For many years, I was on the defensive against my same-sex attractions and strong emotions. My desire to deny and avoid them kept me from being mindful of my thoughts and feelings surrounding them. I was blocking myself from two powerful tools that diminish their intensity:

1. Increase your awareness of what is running through your head and your heart.

2. Slow down long enough to take your thoughts captive and center your emotions.

Entering college, I didn’t believe I had what it takes to succeed. I wasn’t enough. I recall sitting in fear and anxiety while my fine arts professor described our final project. I had a knot in my stomach as perfectionism and fear of rejection fought against my desire for creative expression.

Why am I unsettled? Why can’t I enjoy this?

My eyes landed on a classmate that I admired. His strong frame rested comfortably in his chair as he leaned back and stretched one leg in front of him. 

If Aaron would be my friend, then I wouldn’t have to be scared.

If he would look at me and smile, then I would know I’m not alone.

If I had his confidence, I could enjoy any situation.

I zipped my backpack at the end of class and turned to see Aaron walking out the door. A surge of electricity passed through my body. I wanted to go with him. 

Over the next few days, the memory of that electric feeling grew larger in my mind. Fear and confusion mixed with excitement. More unquestioned thoughts fired at me:

This is not good.

Something is wrong with me.

Maybe I’m gay.

My mind was compelled to make meaning of the experience, telling me it was a problem, that I was separate from other people, and that my thoughts and sensations were reasons to question my identity. I wanted to run from them, pretend they hadn’t happened, and go on with my life.

I would spend years trying to avoid my attractions, not realizing the action made them bigger. But it was like holding a beach ball underwater. The sphere of thin, air-filled plastic would become a force that drained my energy and inevitably popped back up.

What I didn’t understand is that my compulsion for avoidance was not because of the attractions themselves, but because of the meaning I gave them. For someone who sees them as a blessing, an annoyance, or neutral, rather than a threat, they would respond differently.

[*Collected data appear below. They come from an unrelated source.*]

(* ===== verification/Config.v ===== *)
(** * The configuration (src/src/lib.rs, src/src/users.rs)

    [ktest-ci.json5], the per-user [<user>.json5] files, and the resolution of
    a user's test groups along their [extends] chains. *)

From S2P Require Import Prelude.
From S2P Require Import RustStr.
From S2P Require Import Fs.

Module Config.
Import Str Fs.

Record ExecutorHost : Type := mkExecutorHost { slots : Z }.
Record RepoConfig : Type := mkRepo { rpath : path; url : string; path_url : string }.
Record Ktestrc : Type := mkKtestrc {
  linux_repo : path;
  output_dir : path;
  ktest_dir : path;
  ktest_url : option string;
  repos : gmap string RepoConfig;
  ci_url : option string;
  ci_remote : option string;
  ci_host : option string;
  users_dir : option path;
  subtest_duration_max : option Z;
  subtest_duration_def : option Z;
  keep_results_commits : option Z;
  verbose : bool;
  user_nice : gmap string Z;
  executors : gmap string ExecutorHost
}.

Definition repo_path (rc : Ktestrc) (name : string) : option path :=
  match repos rc !! name with
  | Some r => Some (rpath r)
  | None => if decide (name = "linux") then Some (linux_repo rc) else None
  end.
Definition repo_url (rc : Ktestrc) (name : string) : option string := url <$> repos rc !! name.
Definition repo_path_url (rc : Ktestrc) (name : string) : option string :=
  (λ r, if is_empty (path_url r) then url r else path_url r) <$> repos rc !! name.

(** ** users.rs *)
Record RawTestGroup : Type := mkRawGroup {
  extends : option string;
  r_max_commits : option Z;
  r_nice : option Z;
  r_test_duration_nice : option Z;
  r_test_always_passes_nice : option Z;
  r_tests : option (list string);
  r_kernels : option (list string);
  r_env : option (gmap string string)
}.
(** What the derived parser puts for an absent [repo]. *)
Definition default_repo : string := "linux".
Record RawBranch : Type := mkRawBranch {
  r_fetch : string; r_repo : string; r_test_groups : list string
}.
Record RawUserrc : Type := mkRawUserrc {
  raw_groups : gmap string RawTestGroup; raw_branches : gmap string RawBranch
}.
Record RcTestGroup : Type := mkGroup {
  max_commits : Z;
  nice : Z;
  test_duration_nice : Z;
  test_always_passes_nice : Z;
  tests : list string;
  kernels : list string;
  env : gmap string string
}.
Record RcBranch : Type := mkBranch { fetch : string; repo : string; test_groups : list string }.
Record Userrc : Type := mkUserrc {
  groups : gmap string RcTestGroup; branches : gmap string RcBranch
}.

Inductive config_error : Type :=
  | Cycle (stack : list string) (name : string)
  | NotDefined (name : string)
  | BranchRef (branch group : string)
  | Syntax
  | Reading (p : path)
  | NotFound.

(** [a.or(b)] *)
Definition or_ {A} (a b : option A) : option A := match a with Some _ => a | None => b end.

(** [resolved_group] of [resolve_group]. *)
Definition inherit (g : RawTestGroup) (parent : option RcTestGroup) : RcTestGroup :=
  mkGroup
    (default 50%Z (or_ (r_max_commits g) (max_commits <$> parent)))
    (default 0%Z (or_ (r_nice g) (nice <$> parent)))
    (default 180%Z (or_ (r_test_duration_nice g) (test_duration_nice <$> parent)))
    (default 10%Z (or_ (r_test_always_passes_nice g) (test_always_passes_nice <$> parent)))
    (default [] (or_ (r_tests g) (tests <$> parent)))
    (default [] (or_ (r_kernels g) (kernels <$> parent)))
    (let e := default ∅ (env <$> parent) in
     match r_env g with Some e' => bt_extend e (bt_iter e') | None => e end).

(** [resolve_group]: [resolved] and the [stack] of the groups being resolved
    are threaded through; [None] is a recursion deeper than [fuel]. *)
Fixpoint resolve_group (fuel : nat) (name : string) (raw : gmap string RawTestGroup)
    (resolved : gmap string RcTestGroup) (stack : list string) :
    option (outcome config_error (gmap string RcTestGroup * list string)) :=
  match fuel with
  | O => None
  | S fuel =>
      if decide (is_Some (resolved !! name)) then Some (Ok (resolved, stack))
      else if existsb (λ s, bool_decide (s = name)) stack then Some (Err (Cycle stack name))
      else
        match raw !! name with
        | None => Some (Err (NotDefined name))
        | Some g =>
            let stack := stack ++ [name] in
            let res :=
              match extends g with
              | Some p => resolve_group fuel p raw resolved stack
              | None => Some (Ok (resolved, stack))
              end in
            match res with
            | Some (Ok (resolved, stack)) =>
                let parent := p ← extends g; resolved !! p in
                Some (Ok (<[name := inherit g parent]> resolved,
                          list.take (length stack - 1) stack))
            | r => r
            end
        end
  end.

Fixpoint resolve_all (fuel : nat) (raw : gmap string RawTestGroup)
    (resolved : gmap string RcTestGroup) (stack : list string) (names : list string) :
    option (outcome config_error (gmap string RcTestGroup)) :=
  match names with
  | [] => Some (Ok resolved)
  | n :: names =>
      match resolve_group fuel n raw resolved stack with
      | Some (Ok (resolved, stack)) => resolve_all fuel raw resolved stack names
      | Some (Err e) => Some (Err e)
      | Some Panic => Some Panic
      | None => None
      end
  end.

(** The first undefined group a branch names. *)
Definition check_branch (resolved : gmap string RcTestGroup) (b : string * RawBranch) :
    option config_error :=
  tg ← list_find (λ tg, resolved !! tg = None) (r_test_groups b.2);
  Some (BranchRef b.1 tg.2).
Definition to_branch (b : RawBranch) : RcBranch :=
  mkBranch (r_fetch b) (r_repo b) (r_test_groups b).

(** [userrc_read_str] after the parse; the fuel bounds the depth of the
    recursion by the number of groups. *)
Definition resolve_userrc (raw : RawUserrc) : option (outcome config_error Userrc) :=
  match resolve_all (S (size (raw_groups raw))) (raw_groups raw) ∅ [] (bt_keys (raw_groups raw)) with
  | Some (Ok resolved) =>
      Some (match head (omap (check_branch resolved) (bt_iter (raw_branches raw))) with
            | Some e => Err e
            | None => Ok (mkUserrc resolved (to_branch <$> raw_branches raw))
            end)
  | Some (Err e) => Some (Err e)
  | Some Panic => Some Panic
  | None => None
  end.

(** ** Resolution, specified

    The chain of a group: its own definition, then its parent's, and so on up
    to one that extends nothing. *)
Section resolution.
Context (raw : gmap string RawTestGroup).

Inductive chain : string → list RawTestGroup → Prop :=
  | chain_root n g : raw !! n = Some g → extends g = None → chain n [g]
  | chain_ext n g p l : raw !! n = Some g → extends g = Some p → chain p l → chain n (g :: l).
Definition nearest {A} (f : RawTestGroup → option A) (l : list RawTestGroup) : option A :=
  head (omap f l).
(** Each value is that of the nearest group of the chain that sets it. *)
Definition flatten (l : list RawTestGroup) : RcTestGroup :=
  mkGroup (default 50%Z (nearest r_max_commits l)) (default 0%Z (nearest r_nice l))
    (default 180%Z (nearest r_test_duration_nice l))
    (default 10%Z (nearest r_test_always_passes_nice l))
    (default [] (nearest r_tests l)) (default [] (nearest r_kernels l))
    (foldr (λ g e, default ∅ (r_env g) ∪ e) ∅ l).

Lemma nearest_cons {A} (d : A) f g l :
  default d (or_ (f g) (Some (default d (nearest f l)))) = default d (nearest f (g :: l)).
Proof. unfold nearest. cbn. by destruct (f g). Qed.
Lemma nearest_one {A} (d : A) f g : default d (or_ (f g) None) = default d (nearest f [g]).
Proof. unfold nearest. cbn. by destruct (f g). Qed.
Lemma inherit_flatten g l : inherit g (Some (flatten l)) = flatten (g :: l).
Proof.
  unfold inherit, flatten. cbn [fmap option_fmap option_map]. f_equal; try apply nearest_cons.
  cbn. destruct (r_env g); cbn; [by rewrite bt_extend_iter|by rewrite (left_id_L ∅ _)].
Qed.
Lemma inherit_root g : inherit g None = flatten [g].
Proof.
  unfold inherit, flatten. cbn [fmap option_fmap option_map]. f_equal; try apply nearest_one.
  cbn. destruct (r_env g); cbn; [by rewrite bt_extend_iter|done].
Qed.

If I could sit down with my eighteen-year-old self that day, I would assure him that he is okay, that he is seen, known, and loved by his Creator and by me, and that he was having a human experience in a world that is not as it was meant to be. I would tell him that thoughts, feelings, and sensations are not who he is and they are not facts. I would help him to look at the experience with curiosity rather than rush to a judgment, and avoid reacting long enough to identify the thoughts and meanings entering his mind.

It is easy for me to write that, but in reality, it is messy. The fog of emotions and compulsion to react prematurely can block our awareness of the thoughts preceding them. But trust me, it is worth sitting in that uncomfortable state. It gives you the power, rather than your thoughts and emotions. Stay there long enough to notice and question the sentences in your head, so that you can take them captive, as God directs us to do. Then, hold them up against the truth. 

Lies keep serenity out of reach and close me off from growth and connection with others. Living out of the truth brings peace, clarity, and an openness to walk into my purpose and heal in community. Rather than a closed posture, focused on me, God’s truth and love from His church raises my gaze to accept life as it is and believe that the best is yet to come. 

The truth is that the attractions I was experiencing were not a threat to my identity or worthiness to receive love. The Apostle Paul states in Romans that “neither height nor depth, nor anything else in all creation, will be able to separate us from the love of God in Christ Jesus our Lord.” (Romans 8:39 ESV) 

Something was not wrong with me, but rather with the world. “For the creation was subjected to futility, not willingly, but because of him who subjected it, in hope that the creation itself will be set free from its bondage to corruption and obtain the freedom of the glory of the children of God.” (Romans 8:20-21 ESV)

And I wasn’t gay. I was a man who was experiencing attractions to other men. Now I know they were something I could observe, not something to define myself by. I didn’t have to follow anyone.

Whatever you are experiencing, my encouragement for you is to be willing to sit in the uncomfortable moments of life without rushing to act or creating distractions, be mindful of your thoughts and emotions, ask God and supportive people for help sorting truth from lies, and trust that He is what is best. You are worth it.